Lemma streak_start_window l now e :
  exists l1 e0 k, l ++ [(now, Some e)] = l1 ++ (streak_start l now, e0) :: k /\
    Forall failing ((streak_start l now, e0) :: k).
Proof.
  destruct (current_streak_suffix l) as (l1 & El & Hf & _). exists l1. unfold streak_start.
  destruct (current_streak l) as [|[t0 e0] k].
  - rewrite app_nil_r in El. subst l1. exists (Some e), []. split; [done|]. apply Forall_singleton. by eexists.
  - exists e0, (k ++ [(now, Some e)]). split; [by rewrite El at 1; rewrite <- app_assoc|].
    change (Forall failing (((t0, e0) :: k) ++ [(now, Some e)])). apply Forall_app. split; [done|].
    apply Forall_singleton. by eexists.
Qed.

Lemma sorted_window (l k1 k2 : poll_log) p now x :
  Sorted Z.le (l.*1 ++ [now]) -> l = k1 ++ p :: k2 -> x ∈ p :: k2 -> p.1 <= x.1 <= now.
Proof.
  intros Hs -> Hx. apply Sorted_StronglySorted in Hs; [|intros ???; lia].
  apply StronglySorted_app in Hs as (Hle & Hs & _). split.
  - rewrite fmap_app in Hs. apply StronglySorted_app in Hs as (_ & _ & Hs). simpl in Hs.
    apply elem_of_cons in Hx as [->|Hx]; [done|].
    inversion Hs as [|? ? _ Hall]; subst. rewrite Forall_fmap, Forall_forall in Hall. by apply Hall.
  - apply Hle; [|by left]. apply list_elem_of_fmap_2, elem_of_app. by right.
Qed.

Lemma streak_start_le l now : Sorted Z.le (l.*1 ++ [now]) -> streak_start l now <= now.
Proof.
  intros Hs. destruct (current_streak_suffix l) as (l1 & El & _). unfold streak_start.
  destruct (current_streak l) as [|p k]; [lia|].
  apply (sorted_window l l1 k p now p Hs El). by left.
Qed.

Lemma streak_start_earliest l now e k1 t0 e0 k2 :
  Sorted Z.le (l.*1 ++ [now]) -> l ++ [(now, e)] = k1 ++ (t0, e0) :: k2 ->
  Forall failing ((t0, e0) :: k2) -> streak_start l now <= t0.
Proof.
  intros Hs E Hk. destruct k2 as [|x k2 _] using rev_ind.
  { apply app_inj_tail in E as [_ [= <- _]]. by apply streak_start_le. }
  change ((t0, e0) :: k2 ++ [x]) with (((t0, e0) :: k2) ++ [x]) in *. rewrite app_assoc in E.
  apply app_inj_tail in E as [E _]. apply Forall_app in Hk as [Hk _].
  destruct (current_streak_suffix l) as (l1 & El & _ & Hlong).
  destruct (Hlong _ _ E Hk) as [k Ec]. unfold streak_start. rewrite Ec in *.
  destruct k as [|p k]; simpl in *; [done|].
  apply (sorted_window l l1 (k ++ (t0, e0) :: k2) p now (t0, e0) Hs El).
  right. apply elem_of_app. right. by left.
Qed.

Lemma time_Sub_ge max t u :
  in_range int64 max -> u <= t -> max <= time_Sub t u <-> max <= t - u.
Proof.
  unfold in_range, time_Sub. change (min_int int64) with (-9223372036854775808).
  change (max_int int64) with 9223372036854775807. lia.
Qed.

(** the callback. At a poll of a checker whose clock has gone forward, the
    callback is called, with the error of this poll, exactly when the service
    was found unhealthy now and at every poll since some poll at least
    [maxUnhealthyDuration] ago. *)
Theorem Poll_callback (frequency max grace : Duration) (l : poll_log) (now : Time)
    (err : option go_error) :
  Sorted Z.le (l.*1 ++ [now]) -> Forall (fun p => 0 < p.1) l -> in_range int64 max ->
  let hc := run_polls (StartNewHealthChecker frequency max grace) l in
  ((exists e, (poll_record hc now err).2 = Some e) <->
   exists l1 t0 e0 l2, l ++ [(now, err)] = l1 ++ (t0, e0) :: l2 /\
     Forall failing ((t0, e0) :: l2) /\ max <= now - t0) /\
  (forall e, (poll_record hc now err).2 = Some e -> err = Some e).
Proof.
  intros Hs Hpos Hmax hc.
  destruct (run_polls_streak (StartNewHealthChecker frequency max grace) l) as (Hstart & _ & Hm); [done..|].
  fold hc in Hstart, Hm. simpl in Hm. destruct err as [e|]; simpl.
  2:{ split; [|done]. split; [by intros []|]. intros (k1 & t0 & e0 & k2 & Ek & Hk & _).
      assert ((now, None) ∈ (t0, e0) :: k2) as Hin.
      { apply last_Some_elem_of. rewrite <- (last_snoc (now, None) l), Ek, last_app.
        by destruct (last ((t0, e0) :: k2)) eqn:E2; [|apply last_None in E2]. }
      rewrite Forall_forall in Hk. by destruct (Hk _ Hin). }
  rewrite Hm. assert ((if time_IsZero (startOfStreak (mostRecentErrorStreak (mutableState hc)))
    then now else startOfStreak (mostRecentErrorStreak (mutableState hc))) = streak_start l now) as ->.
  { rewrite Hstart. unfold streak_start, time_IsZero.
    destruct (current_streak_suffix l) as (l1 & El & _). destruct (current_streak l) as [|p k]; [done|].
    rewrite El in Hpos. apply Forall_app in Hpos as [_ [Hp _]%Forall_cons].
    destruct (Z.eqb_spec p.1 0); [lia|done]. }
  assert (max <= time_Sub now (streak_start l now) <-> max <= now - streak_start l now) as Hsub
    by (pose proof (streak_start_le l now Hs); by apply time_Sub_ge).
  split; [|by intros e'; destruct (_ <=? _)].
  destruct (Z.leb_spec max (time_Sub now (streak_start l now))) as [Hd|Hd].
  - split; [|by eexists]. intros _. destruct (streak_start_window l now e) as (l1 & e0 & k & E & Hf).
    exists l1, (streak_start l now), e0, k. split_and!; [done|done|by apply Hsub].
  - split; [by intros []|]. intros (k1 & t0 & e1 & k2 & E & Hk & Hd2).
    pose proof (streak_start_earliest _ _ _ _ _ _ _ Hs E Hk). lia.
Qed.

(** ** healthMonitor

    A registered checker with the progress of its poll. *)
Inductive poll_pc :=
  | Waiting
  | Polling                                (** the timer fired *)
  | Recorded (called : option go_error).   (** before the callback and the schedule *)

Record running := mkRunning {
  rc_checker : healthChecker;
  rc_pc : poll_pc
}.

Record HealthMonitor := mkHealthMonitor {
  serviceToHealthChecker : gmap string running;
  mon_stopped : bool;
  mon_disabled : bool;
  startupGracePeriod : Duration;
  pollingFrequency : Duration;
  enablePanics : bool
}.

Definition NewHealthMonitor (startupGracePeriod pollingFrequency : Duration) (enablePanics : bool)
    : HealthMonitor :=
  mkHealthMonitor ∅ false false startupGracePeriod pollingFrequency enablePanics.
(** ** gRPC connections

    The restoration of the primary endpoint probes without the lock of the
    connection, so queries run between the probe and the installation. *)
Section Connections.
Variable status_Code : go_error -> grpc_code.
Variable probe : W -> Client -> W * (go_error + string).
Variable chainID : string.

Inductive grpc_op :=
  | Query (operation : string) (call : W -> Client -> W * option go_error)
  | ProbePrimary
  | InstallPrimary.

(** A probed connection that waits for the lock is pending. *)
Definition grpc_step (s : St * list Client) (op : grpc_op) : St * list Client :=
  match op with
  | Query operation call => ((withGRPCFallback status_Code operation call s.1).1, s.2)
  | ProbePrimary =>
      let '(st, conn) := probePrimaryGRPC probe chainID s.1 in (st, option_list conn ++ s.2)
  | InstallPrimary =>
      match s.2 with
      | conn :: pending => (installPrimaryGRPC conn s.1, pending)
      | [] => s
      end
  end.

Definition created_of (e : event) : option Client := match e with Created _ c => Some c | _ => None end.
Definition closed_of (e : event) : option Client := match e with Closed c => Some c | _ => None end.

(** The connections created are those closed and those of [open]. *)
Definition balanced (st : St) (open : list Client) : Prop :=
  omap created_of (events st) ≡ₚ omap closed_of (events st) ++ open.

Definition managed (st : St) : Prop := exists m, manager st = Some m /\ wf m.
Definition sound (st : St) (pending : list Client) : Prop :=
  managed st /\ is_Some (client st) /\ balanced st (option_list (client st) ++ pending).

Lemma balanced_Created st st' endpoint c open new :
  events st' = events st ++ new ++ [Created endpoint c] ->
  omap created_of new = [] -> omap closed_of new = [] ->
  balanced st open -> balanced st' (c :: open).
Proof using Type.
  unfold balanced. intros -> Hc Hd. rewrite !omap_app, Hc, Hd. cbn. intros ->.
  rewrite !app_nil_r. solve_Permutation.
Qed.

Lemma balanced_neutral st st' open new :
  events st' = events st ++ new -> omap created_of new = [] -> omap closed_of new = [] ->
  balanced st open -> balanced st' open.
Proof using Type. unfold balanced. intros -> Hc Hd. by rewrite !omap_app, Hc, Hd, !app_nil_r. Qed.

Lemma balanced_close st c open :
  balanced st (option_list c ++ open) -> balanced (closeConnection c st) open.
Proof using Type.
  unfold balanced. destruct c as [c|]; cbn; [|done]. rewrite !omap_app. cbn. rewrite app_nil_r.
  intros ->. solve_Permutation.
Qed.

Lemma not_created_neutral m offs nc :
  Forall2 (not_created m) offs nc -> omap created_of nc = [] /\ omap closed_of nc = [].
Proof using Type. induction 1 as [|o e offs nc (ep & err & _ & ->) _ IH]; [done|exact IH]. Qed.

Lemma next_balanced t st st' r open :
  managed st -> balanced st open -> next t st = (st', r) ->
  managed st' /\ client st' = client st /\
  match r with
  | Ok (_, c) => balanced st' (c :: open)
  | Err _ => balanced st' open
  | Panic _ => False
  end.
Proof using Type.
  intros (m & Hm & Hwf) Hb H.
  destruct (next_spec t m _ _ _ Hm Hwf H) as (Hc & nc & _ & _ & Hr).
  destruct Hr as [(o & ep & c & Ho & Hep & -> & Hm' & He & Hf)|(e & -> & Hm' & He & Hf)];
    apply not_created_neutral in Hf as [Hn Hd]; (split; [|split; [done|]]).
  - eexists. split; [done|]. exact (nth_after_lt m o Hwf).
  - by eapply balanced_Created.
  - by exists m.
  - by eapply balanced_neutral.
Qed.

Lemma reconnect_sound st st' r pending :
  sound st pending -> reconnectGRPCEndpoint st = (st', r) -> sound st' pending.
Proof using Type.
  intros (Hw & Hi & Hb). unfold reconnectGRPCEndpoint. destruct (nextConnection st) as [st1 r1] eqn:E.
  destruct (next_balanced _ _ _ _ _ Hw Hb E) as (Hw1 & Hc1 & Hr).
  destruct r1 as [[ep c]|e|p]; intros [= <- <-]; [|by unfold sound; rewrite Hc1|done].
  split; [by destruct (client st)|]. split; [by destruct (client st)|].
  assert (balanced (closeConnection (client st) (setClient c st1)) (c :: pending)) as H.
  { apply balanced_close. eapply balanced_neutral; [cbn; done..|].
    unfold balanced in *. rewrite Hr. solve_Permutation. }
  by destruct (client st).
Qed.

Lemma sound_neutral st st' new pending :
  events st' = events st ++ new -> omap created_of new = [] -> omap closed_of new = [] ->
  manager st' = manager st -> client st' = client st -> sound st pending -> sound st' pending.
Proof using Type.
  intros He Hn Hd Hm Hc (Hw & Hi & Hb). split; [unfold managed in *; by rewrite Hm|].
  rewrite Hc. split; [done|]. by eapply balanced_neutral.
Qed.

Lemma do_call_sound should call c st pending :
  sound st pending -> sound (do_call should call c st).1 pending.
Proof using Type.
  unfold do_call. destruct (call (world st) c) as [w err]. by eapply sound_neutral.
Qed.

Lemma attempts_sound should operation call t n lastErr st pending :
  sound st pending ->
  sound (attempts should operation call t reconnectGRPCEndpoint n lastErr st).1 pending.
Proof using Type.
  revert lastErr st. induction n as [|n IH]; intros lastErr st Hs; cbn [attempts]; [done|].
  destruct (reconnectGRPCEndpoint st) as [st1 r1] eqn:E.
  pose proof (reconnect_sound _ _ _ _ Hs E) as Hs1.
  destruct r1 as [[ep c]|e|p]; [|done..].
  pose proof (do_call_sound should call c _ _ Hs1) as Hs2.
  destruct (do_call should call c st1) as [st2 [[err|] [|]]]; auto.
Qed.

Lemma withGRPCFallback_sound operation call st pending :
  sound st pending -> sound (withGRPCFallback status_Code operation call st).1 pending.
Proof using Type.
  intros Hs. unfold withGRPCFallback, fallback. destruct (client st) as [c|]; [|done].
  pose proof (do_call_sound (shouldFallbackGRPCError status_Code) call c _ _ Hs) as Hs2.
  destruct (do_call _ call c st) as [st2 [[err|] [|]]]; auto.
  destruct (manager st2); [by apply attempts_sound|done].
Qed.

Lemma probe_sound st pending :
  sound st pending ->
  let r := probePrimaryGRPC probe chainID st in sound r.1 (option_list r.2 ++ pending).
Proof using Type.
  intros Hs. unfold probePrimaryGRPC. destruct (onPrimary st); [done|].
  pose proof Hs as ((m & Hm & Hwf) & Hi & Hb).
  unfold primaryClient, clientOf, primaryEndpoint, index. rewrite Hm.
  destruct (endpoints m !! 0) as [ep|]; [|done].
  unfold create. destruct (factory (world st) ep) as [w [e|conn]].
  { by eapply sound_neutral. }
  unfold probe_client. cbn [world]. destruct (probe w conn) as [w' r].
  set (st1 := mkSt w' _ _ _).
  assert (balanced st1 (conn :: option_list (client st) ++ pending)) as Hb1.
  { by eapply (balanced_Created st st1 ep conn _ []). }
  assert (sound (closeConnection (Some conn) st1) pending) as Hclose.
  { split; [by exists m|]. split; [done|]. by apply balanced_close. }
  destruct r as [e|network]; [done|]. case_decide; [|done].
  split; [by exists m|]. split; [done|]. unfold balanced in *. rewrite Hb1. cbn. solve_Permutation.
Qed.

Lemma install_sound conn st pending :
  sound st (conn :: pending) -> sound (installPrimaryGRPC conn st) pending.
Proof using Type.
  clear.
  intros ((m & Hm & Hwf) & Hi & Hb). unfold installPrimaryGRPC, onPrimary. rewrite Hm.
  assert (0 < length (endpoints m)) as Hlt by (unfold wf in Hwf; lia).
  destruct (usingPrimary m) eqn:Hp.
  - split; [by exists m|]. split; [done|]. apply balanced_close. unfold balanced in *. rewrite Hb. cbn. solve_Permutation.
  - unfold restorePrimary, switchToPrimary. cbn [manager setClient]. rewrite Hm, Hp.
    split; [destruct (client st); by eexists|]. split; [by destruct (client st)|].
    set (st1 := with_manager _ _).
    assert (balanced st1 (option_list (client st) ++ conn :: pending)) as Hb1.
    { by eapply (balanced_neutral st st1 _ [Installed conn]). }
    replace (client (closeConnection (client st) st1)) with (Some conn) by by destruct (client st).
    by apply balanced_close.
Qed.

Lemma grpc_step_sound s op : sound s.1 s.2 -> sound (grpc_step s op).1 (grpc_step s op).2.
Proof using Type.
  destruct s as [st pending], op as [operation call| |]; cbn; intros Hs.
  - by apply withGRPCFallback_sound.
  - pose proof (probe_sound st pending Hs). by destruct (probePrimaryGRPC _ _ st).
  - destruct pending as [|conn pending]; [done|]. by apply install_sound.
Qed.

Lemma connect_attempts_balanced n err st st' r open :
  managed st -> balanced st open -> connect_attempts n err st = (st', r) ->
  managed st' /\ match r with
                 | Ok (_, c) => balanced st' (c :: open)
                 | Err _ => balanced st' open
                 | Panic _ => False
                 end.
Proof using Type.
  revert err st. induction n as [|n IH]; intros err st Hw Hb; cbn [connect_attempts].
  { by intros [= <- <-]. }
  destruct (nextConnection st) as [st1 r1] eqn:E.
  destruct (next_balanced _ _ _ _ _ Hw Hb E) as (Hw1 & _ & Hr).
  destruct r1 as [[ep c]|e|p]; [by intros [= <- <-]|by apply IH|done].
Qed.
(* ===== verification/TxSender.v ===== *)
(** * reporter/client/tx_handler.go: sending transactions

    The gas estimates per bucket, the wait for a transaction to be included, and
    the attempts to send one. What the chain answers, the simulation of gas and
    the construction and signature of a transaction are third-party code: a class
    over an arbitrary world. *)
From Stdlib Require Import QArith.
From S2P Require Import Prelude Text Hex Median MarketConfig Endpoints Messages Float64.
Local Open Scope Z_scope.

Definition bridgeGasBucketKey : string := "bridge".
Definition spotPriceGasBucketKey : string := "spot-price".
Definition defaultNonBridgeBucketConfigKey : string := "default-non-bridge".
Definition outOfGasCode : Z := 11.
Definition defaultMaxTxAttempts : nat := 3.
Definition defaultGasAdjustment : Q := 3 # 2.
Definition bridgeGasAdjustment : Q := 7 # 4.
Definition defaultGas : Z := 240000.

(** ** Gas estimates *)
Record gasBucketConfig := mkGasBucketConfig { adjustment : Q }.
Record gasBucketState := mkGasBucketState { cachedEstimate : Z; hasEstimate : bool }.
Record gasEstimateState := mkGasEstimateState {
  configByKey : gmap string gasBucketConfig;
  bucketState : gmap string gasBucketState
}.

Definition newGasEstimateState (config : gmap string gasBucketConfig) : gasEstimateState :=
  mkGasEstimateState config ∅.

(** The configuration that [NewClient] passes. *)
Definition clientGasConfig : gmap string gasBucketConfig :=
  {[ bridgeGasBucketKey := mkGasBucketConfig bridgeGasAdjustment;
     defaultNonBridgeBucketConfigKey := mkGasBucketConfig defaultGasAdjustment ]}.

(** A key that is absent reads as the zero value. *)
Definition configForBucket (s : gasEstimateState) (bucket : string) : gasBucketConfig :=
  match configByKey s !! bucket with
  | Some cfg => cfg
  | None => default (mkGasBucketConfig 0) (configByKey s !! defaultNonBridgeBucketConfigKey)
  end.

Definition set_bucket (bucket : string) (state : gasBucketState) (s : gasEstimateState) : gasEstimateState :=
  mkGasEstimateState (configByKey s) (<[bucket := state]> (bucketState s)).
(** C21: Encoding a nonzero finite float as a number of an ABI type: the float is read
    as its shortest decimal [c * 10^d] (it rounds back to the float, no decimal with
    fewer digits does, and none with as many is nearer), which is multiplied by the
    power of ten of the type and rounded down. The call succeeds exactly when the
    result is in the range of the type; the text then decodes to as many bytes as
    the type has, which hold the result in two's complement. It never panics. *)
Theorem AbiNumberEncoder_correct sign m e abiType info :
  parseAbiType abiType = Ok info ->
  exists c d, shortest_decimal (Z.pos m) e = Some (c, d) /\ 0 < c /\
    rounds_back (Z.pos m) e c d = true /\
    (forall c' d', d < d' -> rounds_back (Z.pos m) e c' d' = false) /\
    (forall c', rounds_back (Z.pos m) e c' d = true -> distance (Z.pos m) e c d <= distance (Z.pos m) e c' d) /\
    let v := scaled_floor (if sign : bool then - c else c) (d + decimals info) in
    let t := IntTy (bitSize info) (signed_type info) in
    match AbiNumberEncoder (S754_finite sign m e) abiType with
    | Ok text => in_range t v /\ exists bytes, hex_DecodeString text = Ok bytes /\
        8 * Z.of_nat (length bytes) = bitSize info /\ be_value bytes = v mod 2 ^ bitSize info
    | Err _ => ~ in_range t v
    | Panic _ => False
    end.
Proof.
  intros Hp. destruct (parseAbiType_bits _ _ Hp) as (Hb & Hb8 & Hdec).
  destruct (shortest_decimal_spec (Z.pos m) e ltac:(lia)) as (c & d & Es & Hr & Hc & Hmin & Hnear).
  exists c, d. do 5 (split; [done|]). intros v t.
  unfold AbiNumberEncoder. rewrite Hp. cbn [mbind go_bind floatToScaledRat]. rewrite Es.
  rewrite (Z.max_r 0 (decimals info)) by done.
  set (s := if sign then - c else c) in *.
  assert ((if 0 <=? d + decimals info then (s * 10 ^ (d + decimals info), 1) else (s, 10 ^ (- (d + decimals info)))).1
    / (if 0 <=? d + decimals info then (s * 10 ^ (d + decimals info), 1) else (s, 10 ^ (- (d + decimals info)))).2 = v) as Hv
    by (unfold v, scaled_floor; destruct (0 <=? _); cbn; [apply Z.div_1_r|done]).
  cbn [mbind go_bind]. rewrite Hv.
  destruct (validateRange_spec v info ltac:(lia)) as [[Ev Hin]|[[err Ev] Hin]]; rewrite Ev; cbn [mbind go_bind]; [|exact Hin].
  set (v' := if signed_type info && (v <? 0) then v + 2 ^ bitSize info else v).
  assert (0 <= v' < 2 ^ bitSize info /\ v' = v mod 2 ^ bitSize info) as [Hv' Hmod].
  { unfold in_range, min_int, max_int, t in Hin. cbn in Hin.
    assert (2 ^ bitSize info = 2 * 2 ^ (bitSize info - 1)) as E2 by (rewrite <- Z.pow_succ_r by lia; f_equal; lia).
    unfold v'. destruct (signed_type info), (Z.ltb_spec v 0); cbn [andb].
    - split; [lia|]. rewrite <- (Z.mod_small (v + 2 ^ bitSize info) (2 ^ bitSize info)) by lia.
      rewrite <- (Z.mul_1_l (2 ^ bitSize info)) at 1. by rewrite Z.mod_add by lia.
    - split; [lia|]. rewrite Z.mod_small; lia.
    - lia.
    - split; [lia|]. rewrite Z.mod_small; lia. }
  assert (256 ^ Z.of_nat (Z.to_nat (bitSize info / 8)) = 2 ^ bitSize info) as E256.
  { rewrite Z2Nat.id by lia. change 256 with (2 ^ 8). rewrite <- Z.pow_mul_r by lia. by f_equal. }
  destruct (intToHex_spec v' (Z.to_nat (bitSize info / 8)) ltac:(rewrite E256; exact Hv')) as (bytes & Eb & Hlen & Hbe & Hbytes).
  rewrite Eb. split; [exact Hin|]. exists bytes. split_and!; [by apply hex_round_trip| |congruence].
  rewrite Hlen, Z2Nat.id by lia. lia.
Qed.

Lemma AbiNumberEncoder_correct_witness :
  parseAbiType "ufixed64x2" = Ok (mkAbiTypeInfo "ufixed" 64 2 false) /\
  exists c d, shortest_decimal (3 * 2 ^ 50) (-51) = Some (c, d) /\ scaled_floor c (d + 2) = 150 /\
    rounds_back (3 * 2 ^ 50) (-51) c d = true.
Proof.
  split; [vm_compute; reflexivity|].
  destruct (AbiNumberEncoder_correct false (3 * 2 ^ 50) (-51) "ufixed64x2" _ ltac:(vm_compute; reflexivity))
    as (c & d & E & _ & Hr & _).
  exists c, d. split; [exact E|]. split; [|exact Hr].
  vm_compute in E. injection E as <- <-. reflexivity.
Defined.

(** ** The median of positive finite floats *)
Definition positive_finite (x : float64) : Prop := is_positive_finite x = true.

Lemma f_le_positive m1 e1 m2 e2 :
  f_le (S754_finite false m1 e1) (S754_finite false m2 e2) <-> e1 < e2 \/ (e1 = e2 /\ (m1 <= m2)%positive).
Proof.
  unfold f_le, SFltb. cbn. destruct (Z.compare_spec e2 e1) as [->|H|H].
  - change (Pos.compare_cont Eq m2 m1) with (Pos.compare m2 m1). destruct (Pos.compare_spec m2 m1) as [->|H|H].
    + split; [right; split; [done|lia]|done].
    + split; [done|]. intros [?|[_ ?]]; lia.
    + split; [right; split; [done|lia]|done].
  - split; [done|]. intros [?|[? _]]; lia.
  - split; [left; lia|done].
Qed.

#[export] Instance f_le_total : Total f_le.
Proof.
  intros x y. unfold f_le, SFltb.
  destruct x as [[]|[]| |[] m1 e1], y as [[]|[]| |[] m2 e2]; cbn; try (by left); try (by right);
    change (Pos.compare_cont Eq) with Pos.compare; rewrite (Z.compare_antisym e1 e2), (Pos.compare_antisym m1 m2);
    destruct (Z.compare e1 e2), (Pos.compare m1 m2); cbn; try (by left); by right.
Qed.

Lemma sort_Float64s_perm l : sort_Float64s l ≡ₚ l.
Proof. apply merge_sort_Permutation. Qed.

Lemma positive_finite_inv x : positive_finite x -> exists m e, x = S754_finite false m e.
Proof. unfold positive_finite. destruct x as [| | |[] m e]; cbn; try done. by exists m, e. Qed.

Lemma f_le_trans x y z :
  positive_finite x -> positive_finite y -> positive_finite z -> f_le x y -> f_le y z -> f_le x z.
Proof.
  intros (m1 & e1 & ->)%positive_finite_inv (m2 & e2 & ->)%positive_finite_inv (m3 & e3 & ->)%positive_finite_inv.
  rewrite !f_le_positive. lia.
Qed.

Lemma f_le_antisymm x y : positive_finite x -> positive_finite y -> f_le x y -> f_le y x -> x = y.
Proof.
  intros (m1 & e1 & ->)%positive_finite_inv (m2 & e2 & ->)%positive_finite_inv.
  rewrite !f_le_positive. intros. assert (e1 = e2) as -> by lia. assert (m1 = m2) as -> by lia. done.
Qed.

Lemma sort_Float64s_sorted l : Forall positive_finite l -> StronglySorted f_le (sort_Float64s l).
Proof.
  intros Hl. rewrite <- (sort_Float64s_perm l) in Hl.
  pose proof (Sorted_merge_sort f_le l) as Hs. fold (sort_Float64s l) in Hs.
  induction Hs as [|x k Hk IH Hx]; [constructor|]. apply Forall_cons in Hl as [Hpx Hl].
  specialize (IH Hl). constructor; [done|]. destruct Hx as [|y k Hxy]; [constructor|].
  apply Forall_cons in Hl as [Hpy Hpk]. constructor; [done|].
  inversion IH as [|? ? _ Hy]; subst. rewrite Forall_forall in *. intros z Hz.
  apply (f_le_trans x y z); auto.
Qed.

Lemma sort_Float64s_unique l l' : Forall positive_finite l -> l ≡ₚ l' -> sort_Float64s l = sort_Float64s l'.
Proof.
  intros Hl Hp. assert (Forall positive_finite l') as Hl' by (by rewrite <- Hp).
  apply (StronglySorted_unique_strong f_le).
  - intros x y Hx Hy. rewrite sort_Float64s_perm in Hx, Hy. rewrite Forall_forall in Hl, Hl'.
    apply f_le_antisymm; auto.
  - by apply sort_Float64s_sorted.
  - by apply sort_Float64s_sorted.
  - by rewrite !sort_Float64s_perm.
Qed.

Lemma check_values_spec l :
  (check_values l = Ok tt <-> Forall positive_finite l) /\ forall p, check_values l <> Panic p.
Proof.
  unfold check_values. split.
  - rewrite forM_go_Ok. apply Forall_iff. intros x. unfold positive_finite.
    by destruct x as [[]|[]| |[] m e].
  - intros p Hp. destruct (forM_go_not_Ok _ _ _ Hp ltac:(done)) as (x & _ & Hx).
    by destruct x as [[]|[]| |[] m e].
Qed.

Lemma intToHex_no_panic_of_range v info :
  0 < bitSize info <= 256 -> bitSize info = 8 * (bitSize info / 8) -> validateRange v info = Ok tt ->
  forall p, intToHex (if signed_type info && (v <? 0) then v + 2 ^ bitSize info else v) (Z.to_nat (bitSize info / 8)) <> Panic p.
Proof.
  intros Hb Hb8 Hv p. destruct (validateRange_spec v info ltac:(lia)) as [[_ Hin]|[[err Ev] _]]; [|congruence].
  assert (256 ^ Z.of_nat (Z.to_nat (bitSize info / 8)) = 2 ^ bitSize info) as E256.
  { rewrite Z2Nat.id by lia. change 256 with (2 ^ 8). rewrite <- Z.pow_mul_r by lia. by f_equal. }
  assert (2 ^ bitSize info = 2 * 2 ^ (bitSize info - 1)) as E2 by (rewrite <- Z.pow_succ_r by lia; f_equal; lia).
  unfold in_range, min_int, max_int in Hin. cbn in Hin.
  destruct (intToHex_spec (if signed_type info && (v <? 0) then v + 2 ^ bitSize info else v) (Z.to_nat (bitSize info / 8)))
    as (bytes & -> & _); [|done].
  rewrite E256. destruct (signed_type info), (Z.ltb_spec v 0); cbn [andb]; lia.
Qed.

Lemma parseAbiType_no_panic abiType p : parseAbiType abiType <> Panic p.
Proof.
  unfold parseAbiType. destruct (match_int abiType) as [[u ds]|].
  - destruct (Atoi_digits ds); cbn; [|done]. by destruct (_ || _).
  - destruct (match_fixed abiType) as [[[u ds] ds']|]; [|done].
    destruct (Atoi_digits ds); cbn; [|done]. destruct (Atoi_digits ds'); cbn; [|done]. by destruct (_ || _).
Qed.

---------------

YOUR INSTRUCTIONS:
Which of the lines above hold the word "failing"? Copy each one.

SOLUTION TO THIS TASK:
    Forall failing ((streak_start l now, e0) :: k).
    change (Forall failing (((t0, e0) :: k) ++ [(now, Some e)])). apply Forall_app. split; [done|].
  Forall failing ((t0, e0) :: k2) -> streak_start l now <= t0.
     Forall failing ((t0, e0) :: l2) /\ max <= now - t0) /\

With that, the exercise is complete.